Brief
Whenever a line in the listing contains "with", copy that line.

□ □ □ □

(* ===== verification/Virtio.v ===== *)
(** The virtio block driver, drive/virtio/virtio_disk.c.

    The descriptor table, the rings and the driver's own tables are arrays of
    the model; a descriptor points into the driver's tables or to a page.  The
    device is hardware: its answers to register reads and what it puts in the
    used ring are inputs; its index stands still while the interrupt handler
    runs.  [disk.desc] is seen as the memory of [NUM] descriptors from the address
    in it on; [virtio_disk_init] allocates the first of them only, so the rest is
    whatever lies behind it. *)
From S2P Require Import Prelude Semaphore.

Definition NUM : nat := 8.
Definition PGSIZE : Z := 4096.
Definition SECTOR_SIZE : Z := 512.
Definition DEV_READ : Z := 0.
Definition DEV_WRITE : Z := 1.
Definition VRING_DESC_F_NEXT : Z := 1.
Definition VRING_DESC_F_WRITE : Z := 2.
Definition VIRTIO_BLK_T_IN : Z := 0.
Definition VIRTIO_BLK_T_OUT : Z := 1.
Definition BLK_REQ_SIZE : Z := 16.
Definition VIRTQ_DESC_SIZE : Z := 16.

(** What a descriptor's [addr] designates: nothing (0), [disk.ops[i]], a page,
    or [disk.info[i].status]. *)
Inductive dma := Nowhere | Ops (i : nat) | Page (p : Z) | Status (i : nat).

Record virtq_desc := Desc { addr : dma; len : Z; flags : Z; next : Z }.
Definition empty_desc : virtq_desc := Desc Nowhere 0 0 0.
Record virtio_blk_req := Req { type : Z; reserved : Z; sector : Z }.

(** [avail_idx] and [ring] are [disk.avail]; [used_ring] and [dev_idx] are
    [disk.used], written by the device; [notified] counts the writes to
    QUEUE_NOTIFY, [isr] is what INTERRUPT_STATUS reads and [acks] the values
    written to INTERRUPT_ACK. *)
Record disk := Disk {
  desc : list virtq_desc; free : list bool; ops : list virtio_blk_req; status : list Z;
  avail_idx : Z; ring : list Z; used_ring : list Z; dev_idx : Z; used_idx : Z;
  intr : Mutex.mutex; mutex : Mutex.mutex; notified : Z; isr : Z; acks : list Z;
}.
Definition set_desc x d := Disk x (free d) (ops d) (status d) (avail_idx d) (ring d) (used_ring d) (dev_idx d) (used_idx d) (intr d) (mutex d) (notified d) (isr d) (acks d).
Definition set_free x d := Disk (desc d) x (ops d) (status d) (avail_idx d) (ring d) (used_ring d) (dev_idx d) (used_idx d) (intr d) (mutex d) (notified d) (isr d) (acks d).
Definition set_ops x d := Disk (desc d) (free d) x (status d) (avail_idx d) (ring d) (used_ring d) (dev_idx d) (used_idx d) (intr d) (mutex d) (notified d) (isr d) (acks d).
Definition set_status x d := Disk (desc d) (free d) (ops d) x (avail_idx d) (ring d) (used_ring d) (dev_idx d) (used_idx d) (intr d) (mutex d) (notified d) (isr d) (acks d).
Definition set_avail n r d := Disk (desc d) (free d) (ops d) (status d) n r (used_ring d) (dev_idx d) (used_idx d) (intr d) (mutex d) (notified d) (isr d) (acks d).
Definition set_used n d := Disk (desc d) (free d) (ops d) (status d) (avail_idx d) (ring d) (used_ring d) (dev_idx d) n (intr d) (mutex d) (notified d) (isr d) (acks d).
Definition set_intr m d := Disk (desc d) (free d) (ops d) (status d) (avail_idx d) (ring d) (used_ring d) (dev_idx d) (used_idx d) m (mutex d) (notified d) (isr d) (acks d).
Definition set_mutex m d := Disk (desc d) (free d) (ops d) (status d) (avail_idx d) (ring d) (used_ring d) (dev_idx d) (used_idx d) (intr d) m (notified d) (isr d) (acks d).
Definition notify d := Disk (desc d) (free d) (ops d) (status d) (avail_idx d) (ring d) (used_ring d) (dev_idx d) (used_idx d) (intr d) (mutex d) (notified d + 1) (isr d) (acks d).
Definition ack d := Disk (desc d) (free d) (ops d) (status d) (avail_idx d) (ring d) (used_ring d) (dev_idx d) (used_idx d) (intr d) (mutex d) (notified d) (isr d) (acks d ++ [Z.land (isr d) 3]).

(** An array store; out of range is a fault. *)
Definition poke {A} (i : Z) (x : A) (l : list A) : option (list A) :=
  if decide (0 <= i < Z.of_nat (length l)) then Some (<[Z.to_nat i := x]> l) else None.
Definition peek {A} (i : Z) (l : list A) : option A := if decide (0 <= i) then l !! Z.to_nat i else None.

Definition put_desc (i : Z) (x : virtq_desc) : M disk unit := update (λ d, l ← poke i x (desc d); Some (set_desc l d)).
Definition put_free (i : Z) (b : bool) : M disk unit := update (λ d, l ← poke i b (free d); Some (set_free l d)).

(** * Descriptors *)
Fixpoint alloc_desc_loop (n : nat) (i : Z) : M disk Z :=
  match n with
  | O => mret (-1)
  | S n =>
      b ← deref (λ d, peek i (free d));
      if b : bool then put_free i false;; mret i else alloc_desc_loop n (i + 1)
  end.
Definition alloc_desc : M disk Z := alloc_desc_loop NUM 0.

Definition free_desc (i : Z) : M disk unit :=
  (if Z.of_nat NUM <=? i then panic else mret tt);;
  b ← deref (λ d, peek i (free d));
  (if b : bool then panic else mret tt);;
  put_desc i empty_desc;;
  put_free i true.

(** [while (1)] along the chain. *)
Fixpoint free_chain (fuel : nat) (i : Z) : M disk unit :=
  match fuel with
  | O => out_of_fuel
  | S fuel =>
      x ← deref (λ d, peek i (desc d));
      free_desc i;;
      if negb (Z.land (flags x) VRING_DESC_F_NEXT =? 0) then free_chain fuel (next x) else mret tt
  end.

Fixpoint free_all (l : list Z) : M disk unit :=
  match l with [] => mret tt | j :: l => free_desc j;; free_all l end.
(** [alloc3_desc]: the result and what [idx] holds. *)
Fixpoint alloc_descs (n : nat) (got : list Z) : M disk (Z * list Z) :=
  match n with
  | O => mret (0, got)
  | S n =>
      i ← alloc_desc;
      if i <? 0 then free_all got;; mret (-1, got ++ [i]) else alloc_descs n (got ++ [i])
  end.
Definition alloc3_desc : M disk (Z * list Z) := alloc_descs 3 [].

(** * Requests *)

(** [virtio_disk_rw] up to the notification: the head of the chain.  The
    result of [alloc3_desc] is not looked at. *)
Definition submit (b_blockno page rw : Z) : M disk Z :=
  let sec := u32 (b_blockno * (PGSIZE / SECTOR_SIZE)) in
  r ← alloc3_desc;
  i0 ← deref (λ _, r.2 !! 0%nat); i1 ← deref (λ _, r.2 !! 1%nat); i2 ← deref (λ _, r.2 !! 2%nat);
  update (λ d, l ← poke i0 (Req (if rw =? DEV_WRITE then VIRTIO_BLK_T_OUT else VIRTIO_BLK_T_IN) 0 sec) (ops d);
    Some (set_ops l d));;
  put_desc i0 (Desc (Ops (Z.to_nat i0)) BLK_REQ_SIZE VRING_DESC_F_NEXT (u16 i1));;
  put_desc i1 (Desc (Page page) PGSIZE
    (Z.lor (if rw =? DEV_WRITE then 0 else VRING_DESC_F_WRITE) VRING_DESC_F_NEXT) (u16 i2));;
  update (λ d, l ← poke i0 255 (status d); Some (set_status l d));;
  put_desc i2 (Desc (Status (Z.to_nat i0)) 1 VRING_DESC_F_WRITE 0);;
  update (λ d, l ← poke (avail_idx d mod Z.of_nat NUM) (u16 i0) (ring d); Some (set_avail (avail_idx d) l d));;
  modify (λ d, set_avail (u16 (avail_idx d + 1)) (ring d) d);;
  modify notify;;
  mret i0.

(** The part of [virtio_disk_rw] under the mutex before [sleep_on(&disk.intr)],
    and the part after it. *)
Definition rw_start (me b_blockno page rw : Z) : M disk Z :=
  d ← get; m ← mutex_lock me (mutex d); modify (set_mutex m);;
  submit b_blockno page rw.
Definition rw_finish (i0 : Z) : M disk unit :=
  free_chain (S NUM) i0;;
  d ← get; m ← mutex_unlock (mutex d); modify (set_mutex m).

(** [virtio_disk_rw] in full: [device] is what the device and its interrupt
    do while the caller sleeps; [sleep_on] returns once [intr] was woken. *)
Definition virtio_disk_rw (me b_blockno page rw : Z) (device : M disk unit) : M disk unit :=
  i0 ← rw_start me b_blockno page rw;
  device;;
  d ← get; m ← sleep_on me (intr d); modify (set_intr m);;
  rw_finish i0.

□ □ □ □

Result for this task
  match n with
  match fuel with
  match l with [] => mret tt | j :: l => free_desc j;; free_all l end.
  match n with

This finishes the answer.